Growth doubts hit regional scrutiny

Debate on the East of England Plan started this week with sharply divided views expressed on the region's growth options.

A public examination of the draft, meeting in Ely under the chairmanship of Alan Richardson, will sit for the next four months to scrutinise the plan. The blueprint calls for 478,000 homes between 2001 and 2021 plus 421,500 jobs, contingent on government assurances on infrastructure.

The East of England Regional Assembly, which prepared the draft, said it would create jobs-led growth for the region. Chief executive Brian Stewart argued that the proposed housing growth is "necessary to support the region's continued prosperity and to deal with historic under-delivery of new housing, particularly affordable homes".
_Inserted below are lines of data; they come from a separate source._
(* ===== verification/ClientProgram.v ===== *)
(** * The client program ([src/src/lib.rs], [src/src/client.rs], [src/src/main.rs])

    From the command line to standard output: the connection of a socket with its
    options and greeting ([connect_client_socket], [connect_with_options]), the
    one request or the script that is sent on it ([fetch_response],
    [scripted_session_response]), what the program prints and the error it ends
    with ([run_fetch], [map_client_error]), and the choice of the runtime
    ([main]).  The network is an interface whose state every operation may
    change; the connection a greeted stream becomes is the interface of
    [ClientMethods]. *)
From S2P Require Import Prelude Utf8 Decimal Memchr Terminator Args Kinds Requests RequestWire OwnedResponse ClientWire.
From S2P Require Import ClientEngine ServerResponses ServerPayload Float64 LoadSchedule LoadWorkload SegmentFile.
From S2P Require Import LoadReader LoadSession FetchCommand SessionScript SessionRoundtrip LoadConfig ClientMethods.
From S2P Require Import ClientSound Format Manifest.

Local Open Scope Z_scope.
Local Open Scope rust_scope.

Local Abbreviation error := (client_error IoError).

(** ** Errors *)

(** [Display for ClientError]. *)
Definition client_error_text (self : error) : bytes :=
  match self with
  | ClientError.Io err => io_message err
  | ClientError.UnexpectedEof => lit "server closed before completing response"
  | ClientError.InvalidStatusLine => lit "invalid NNTP status line"
  | ClientError.InvalidMessageId => lit "invalid message-id"
  | ClientError.MissingMessageId => lit "message-id is required for this request"
  | ClientError.InvalidGroupName => lit "invalid group name"
  | ClientError.MissingGroupName => lit "group is required for this request"
  | ClientError.InvalidWildmat => lit "invalid wildmat"
  | ClientError.MissingWildmat => lit "wildmat is required for this request"
  | ClientError.InvalidDate => lit "invalid NNTP date"
  | ClientError.MissingDate => lit "date is required for this request"
  | ClientError.InvalidTime => lit "invalid NNTP time"
  | ClientError.MissingTime => lit "time is required for this request"
  | ClientError.InvalidAuthInfoValue => lit "invalid authinfo value"
  | ClientError.MissingAuthInfoValue => lit "authinfo value is required for this request"
  | ClientError.MissingArticleBody => lit "article body is required for this request"
  | ClientError.InvalidHeaderName => lit "invalid header name"
  | ClientError.MissingHeaderName => lit "header is required for this request"
  | ClientError.InvalidArticleSelector => lit "invalid article selector"
  | ClientError.MissingArticleSelector => lit "article selector is required for this request"
  | ClientError.InvalidListGroupRange => lit "invalid LISTGROUP range"
  | ClientError.InvalidCapabilityKeyword => lit "invalid capability keyword"
  | ClientError.ConflictingArguments => lit "conflicting arguments"
  | ClientError.InvalidSession 0 => lit "session file has no commands"
  | ClientError.InvalidSession line =>
      format (lit "invalid session command on line {}") [ArgInt (Z.of_nat line)]
  | ClientError.CapabilitiesUnavailable => lit "CAPABILITIES did not return a capability list"
  | ClientError.ConnectionClosed => lit "connection engine closed"
  | ClientError.UnexpectedArticleResponse response =>
      format (lit "unexpected article response status {}") [ArgInt (response_status response)]
  end.

(** An [io::Error] made of a [ClientError] shows its text. *)
Definition map_client_error (err : error) : IoError :=
  match err with
  | ClientError.Io err => err
  | ClientError.UnexpectedEof =>
      {| io_kind := ErrorKind.UnexpectedEof; io_message := lit "server closed before completing response" |}
  | ClientError.ConnectionClosed =>
      {| io_kind := ErrorKind.BrokenPipe; io_message := lit "connection engine closed" |}
  | other => {| io_kind := ErrorKind.InvalidData; io_message := client_error_text other |}
  end.

(** ** Sockets *)

(** The operations of [TcpSocket]; [connect] gives the stream of what the peer
    will send. *)
Class Network (N Socket : Type) : Type := {
  new_v4 : N -> result Socket IoError * N;
  new_v6 : N -> result Socket IoError * N;
  set_recv_buffer_size : Socket -> Z -> N -> result unit IoError * N;
  set_send_buffer_size : Socket -> Z -> N -> result unit IoError * N;
  set_nodelay : Socket -> bool -> N -> result unit IoError * N;
  connect : Socket -> SocketAddr -> N -> result Stream IoError * N;
}.

Definition Net (N A : Type) : Type := N -> result A IoError * N.

#[export] Instance Net_ret N : MRet (Net N) := fun A a n => (Ok a, n).
#[export] Instance Net_bind N : MBind (Net N) := fun A B k m n =>
  match m n with
  | (Ok a, n) => k a n
  | (Err e, n) => (Err e, n)
  end.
The ODPM's growth areas division contended that according to latest projections the plan will need to cater for more than 500,000 homes during the period. Henry Cleary, head of the division, said that the key issues are whether housing targets in the plan are sufficient to improve affordability and whether it does enough to exploit the potential of the region's growth areas.
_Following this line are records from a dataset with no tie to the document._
(** * quick-todo: input parsing and persistence layer (scripts/storage.js)

    A shallow embedding of [InputProcessor] and [TodoStorage] and the
    properties of the design document that concern them, followed by the
    handlers of [TodoApp] (main.js) that call them.

    Conventions of the embedding.
    - A JavaScript string is the list of its UTF-16 code units; [length]
      is the script's [.length] and "character" means code unit.
    - A JavaScript value is a [value]: plain data (what JSON text and
      literals denote, plus [undefined]).  Numbers are integers: the
      program never computes with the numbers of a document, it only
      asks for their type and truthiness.
    - A string that is handed to [JSON.parse] or comes out of
      [JSON.stringify] is a [text]: it is seen through the value it
      denotes, so that parsing what was serialised gives the value back
      (up to [json_clean]); [JSON.stringify(data, null, 2)] and
      [JSON.stringify(data)] denote the same value.
    - Effects go through the monad [M] over [world]: the entries of
      localStorage, what the backend does to its next calls (serve or
      throw), the log of the calls it received, and the count of readings
      of the clock and random source, whose values come from an [engine].
    - The calls to [console] are left out; the DOM round trip of
      [escapeHtml] is the serialisation of a text node; [getDebugInfo]
      (which measures the serialised text) is not part of the embedding.
    - Of [TodoApp] the embedding keeps the state its handlers compute
      with, [this.data] and the value of the input field, and what they
      ask of the store; what they then show (the list rendered from
      [this.data], focus, button states) is left out. *)

From Stdlib Require Import ZArith NArith List String Ascii Bool Lia Permutation Sorted DecimalString.
From Stdlib Require DecimalZ DecimalPos.
From stdpp Require Import base gmap list.
Import ListNotations.
Open Scope N_scope.

(** ** Strings *)

Abbreviation jsstring := (list N).

Definition lit (s : string) : jsstring :=
  List.map N_of_ascii (list_ascii_of_string s).

Definition jsstring_eqb (a b : jsstring) : bool := bool_decide (a = b).

(** Code units matched by [\s] and stripped by [String.prototype.trim]:
    the WhiteSpace and LineTerminator productions of ECMAScript. *)
Definition is_ws (c : N) : bool :=
  (9 <=? c) && (c <=? 13)
  || (c =? 32) || (c =? 160) || (c =? 5760)
  || (8192 <=? c) && (c <=? 8202)
  || (c =? 8232) || (c =? 8233) || (c =? 8239) || (c =? 8287)
  || (c =? 12288) || (c =? 65279).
Other participants at the examination agreed that the growth targets should be higher. Paul Foster of Barton Willmore Planning Partnership, representing the East of England Consortium, insisted that the proposed 15 per cent rise in house building will fail to deliver a "step change" in housing. He suggested that an increase of 25 to 30 per cent would be more adequate.
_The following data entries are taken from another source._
Lemma jugar_la_palabra e :
  alcanzable e →
  juegoTerminado e = false →
  palabraSecreta e ≠ [] →
  Forall (λ c, letraMayuscula c = true) (palabraSecreta e) →
  let e' := jugar ((λ c, [c]) <$> palabraSecreta e) e in
  ganada e' = true
  ∧ intentosFallidos e' = intentosFallidos e
  ∧ palabraSecreta e' = palabraSecreta e
  ∧ letrasDescubiertas e' = split (palabraSecreta e).
Proof.
  intros He Ht Hne Hletras e'. rewrite Forall_forall in Hletras.
  destruct (jugar_letras_de_la_palabra (palabraSecreta e) e He)
    as (Hal & Hpal & Hint & Hfin); [by right | by intros c Hc; split; auto |].
  fold e' in Hal, Hpal, Hint, Hfin.
  assert (Hg : ganada e' = true).
  { destruct Hfin as [?|[Ht' Hus]]; [done | exfalso].
    pose proof (alcanzable_Inv e' Hal) as [Hlen _ _ _ Hcel].
    pose proof (alcanzable_InvLetras e' Hal) as [_ _ _ _ _ _ Hgu _ _].
    rewrite Hpal in *.
    destruct (list_elem_of_lookup_1 _ _ (Hgu Ht' Hne)) as (i & Hi).
    pose proof (lookup_lt_Some _ _ _ Hi) as Hlt. rewrite Hlen in Hlt.
    destruct (lookup_lt_is_Some_2 _ _ Hlt) as [c Hc].
    pose proof (Hcel Ht' i c Hc) as Hleer. apply lookup_de_leer in Hleer.
    assert (Hc' : c ∈ palabraSecreta e) by by eapply list_elem_of_lookup_2.
    rewrite decide_True in Hleer by by apply Hus.
    rewrite Hi in Hleer.
    apply (letraMayuscula_no_guion c (Hletras c Hc')). congruence. }
  split_and!; try done.
  pose proof (alcanzable_InvLetras e' Hal) as [_ _ _ _ _ _ _ Hga _].
  destruct (Hga Hg) as (Hd & _). by rewrite Hd, Hpal.
Qed.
Environmental groups slated the plan, calling it undeliverable and claiming that it would damage environmental assets. The Campaign to Protect Rural England said that the effects of the draft could be "devastating" and could cause "irreversible harm to beautiful and historic landscapes and loss of habitats".

Essex County Council planning chief Geoff Gardner said that he has "severe doubts" about the realism of the jobs and homes targets. Hertfordshire County Council head of forward planning Jon Tiley complained that the draft would fail to deliver "a robust, sustainable plan".